Pull out every line below containing the word "validMacroName".

--- Dataset content Enclosed Below ---

Lemma collect_quoted args acc p l :
  args <> [] -> Forall arg_ok args -> quotes p = standard -> lookahead p = args_text args ++ l ->
  exists n, collect_args h n acc p = Done (acc ++ (arg_of <$> args)) (skip h (length (args_text args)) p).
Proof.
  intros Hne Hok. revert acc p. induction Hok as [|[sp a] args [Hsp Ha] Hok IH]; intros acc p Hq E; [done|]. cbn [fst snd] in *.
  set (close := match args with [] => 41 | _ => 44 end).
  assert (E' : lookahead p = (sp ++ 96 :: a ++ [39]) ++ close :: (args_text args ++ l)).
  { rewrite E. subst close. destruct args; cbn [args_text fst snd]; rewrite <- !app_assoc; cbn; by rewrite <- !app_assoc. }
  assert (El : length (args_text ((sp, a) :: args)) = (length sp + (length a + 2) + 1 + length (args_text args))%nat).
  { destruct args; cbn [args_text fst snd]; rewrite !length_app; cbn; rewrite !length_app; cbn; lia. }
  set (p1 := skip h (length sp) p).
  destruct (skip_reads sp p (96 :: a ++ 39 :: close :: args_text args ++ l)) as [R1 L1].
  { rewrite E'. rewrite <- !app_assoc. cbn. by rewrite <- app_assoc. }
  pose proof (reads_quotes _ _ _ R1) as Hq1. fold p1 in R1, L1, Hq1. rewrite Hq in Hq1.
  set (p2 := skip h (length a + 2) p1).
  destruct (skip_reads (96 :: a ++ [39]) p1 (close :: args_text args ++ l)) as [R2 L2]; [rewrite L1; cbn; by rewrite <- app_assoc|].
  replace (length (96 :: a ++ [39])) with (length a + 2)%nat in * by (cbn; rewrite length_app; cbn; lia).
  pose proof (reads_quotes _ _ _ R2) as Hq2. fold p2 in R2, L2, Hq2. rewrite Hq1 in Hq2.
  destruct (skip_reads [close] p2 (args_text args ++ l)) as [R3 L3]; [done|].
  pose proof (reads_quotes _ _ _ R3) as Hq3. rewrite Hq2 in Hq3. cbn [length] in L3, Hq3.
  assert (Hs : forall n, (length sp + length a < n)%nat -> collect_args h (S (S n)) acc p = collect_arg h n acc a None true 0 p2).
  { intros n Hn. cbn [collect_args]. rewrite (skip_space_reads _ _ sp 96 (a ++ 39 :: close :: args_text args ++ l)); [|done|done|lia|].
    2: { rewrite E'. rewrite <- !app_assoc. cbn. by rewrite <- app_assoc. }
    cbn [andthen collect_arg]. rewrite (token_quoted _ p1 a (close :: args_text args ++ l)) by (done || lia). done. }
  assert (Hc : forall n, token h n p2 = Done (tokChar, [close]) (skip h 1 p2)).
  { intros n. rewrite (token_char n p2 close (args_text args ++ l)); [|done|by subst close; destruct args..|done]. by subst close; destruct args. }
  rewrite El, (skip_app (length sp + (length a + 2) + 1)), (skip_app (length sp + (length a + 2))), (skip_app (length sp)). fold p1 p2. destruct args as [|a' args].
  - exists (S (S (S (length sp + length a)))). rewrite Hs by lia. cbn [collect_arg]. rewrite Hc. cbn. done.
  - destruct (IH ltac:(done) (acc ++ [arg_of (sp, a)]) (skip h 1 p2) Hq3 L3) as [m Hm].
    exists (S (S (S (length sp + length a + m)))). rewrite Hs by lia. cbn [collect_arg]. rewrite Hc. cbn [andthen close].
    eapply extends_Done in Hm; [|apply (expand_extends m (length sp + length a + m)); lia].
    cbn [str_eqb close Z.eqb Pos.eqb andb]. rewrite <- app_assoc in Hm. exact Hm.
Qed.

End Scan.

End M4Scan.
Lemma call_steps name m args p l fn q :
  validMacroName name = true -> callable p name m -> args <> [] -> Forall arg_ok args ->
  lookahead p = call_text name args ++ l ->
  finish name m (here (skip h (length name) p)) (arg_of <$> args) (skip h (length (call_text name args)) p) = Done (true, fn) q ->
  steps p q.
Proof.
  intros Hv [Hl Ht Hn Hq] Hne Hok E Hf. unfold call_text in *. rewrite <- app_assoc in E.
  destruct (skip_reads h name p (40 :: args_text args ++ l) E) as [R L].
  pose proof (frame_fields _ _ (reads_frame _ _ _ R)) as (Fm & Fq & _ & Fn & _ & _ & Fa & Ft & _).
  destruct (expand_call name m args (skip h (length name) p) l) as [N HN]; [|done..|].
  { split; [unfold lookup in *; by rewrite Fm|unfold traced in *; by rewrite Fa, Ft|by rewrite Fn|congruence]. }
  apply (steps_name N name p (skip h (length name) p) fn).
  - intros n. apply (token_name h n p name (40 :: args_text args ++ l)); [done|by apply name_open|done].
  - intros n Hle. rewrite HN by done. rewrite <- skip_app. rewrite length_app in Hf. exact Hf.
Qed.

Lemma name_nested name : forallb isNameChar name = true -> nested 0 name = true.
Proof.
  induction name as [|c name IH]; [done|]. cbn. intros [Hc Hn]%andb_true_iff.
  destruct (Z.eqb_spec c 96) as [->|]; [done|]. destruct (Z.eqb_spec c 39) as [->|]; [done|]. auto.
Qed.

Lemma valid_chars name : validMacroName name = true -> name <> [] /\ forallb isNameChar name = true.
Proof.
  destruct name as [|c name]; [done|]. cbn. intros [Hc Hn]%andb_true_iff. split; [done|]. by rewrite Hn; unfold isNameChar; rewrite Hc.
Qed.
Lemma eval_sound args p : args <> [] -> sound p (biEval args p).
Proof.
  intros Hne. unfold biEval.
  assert (K : keeps p (eval_radix args p).2).
  { unfold eval_radix. destruct (args !! 1%nat) as [a|]; [|done]. case_bool_decide; [|done].
    pose proof (number_keeps b_eval (atext a) p) as K. destruct (number _ _ p) as [[r|] p']; cbn [snd] in *; [|done].
    destruct (_ || _); [|done]. after K. apply warnf_keeps. }
  destruct (eval_radix args p) as [[radix|] p1]; cbn [snd] in K; [|by apply reply_sound].
  assert (K1 : keeps p1 (eval_width args p1).2).
  { unfold eval_width. destruct (args !! 2%nat) as [a|]; [|done]. case_bool_decide; [|done].
    pose proof (number_keeps b_eval (atext a) p1) as K1. destruct (number _ _ p1) as [[r|] p']; cbn [snd] in *; [|done].
    destruct (_ <? _); [|done]. after K1. apply warnf_keeps. }
  destruct (eval_width args p1) as [[width|] p2]; cbn [snd] in K1; [|after K; by apply reply_sound].
  destruct args as [|a args]; [done|]. change (lift (index (a :: args) 0) p2) with (Done (W := W) a p2). cbn [andthen].
  destruct (M4Correct.evalExpr_returns (atext a)) as (v & msg & ->). cbn [lift andthen].
  set (p3 := match atext a with [] => _ | _ => _ end).
  assert (K2 : keeps p2 p3) by (subst p3; destruct (atext a); [apply warnf_keeps|done]).
  destruct msg; (after K; after K1; after K2); apply reply_sound; [done|]. by apply keeps_same.
Qed.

--- End of Enclosed Dataset content ---

_Your response_:
  validMacroName name = true -> callable p name m -> args <> [] -> Forall arg_ok args ->
Lemma valid_chars name : validMacroName name = true -> name <> [] /\ forallb isNameChar name = true.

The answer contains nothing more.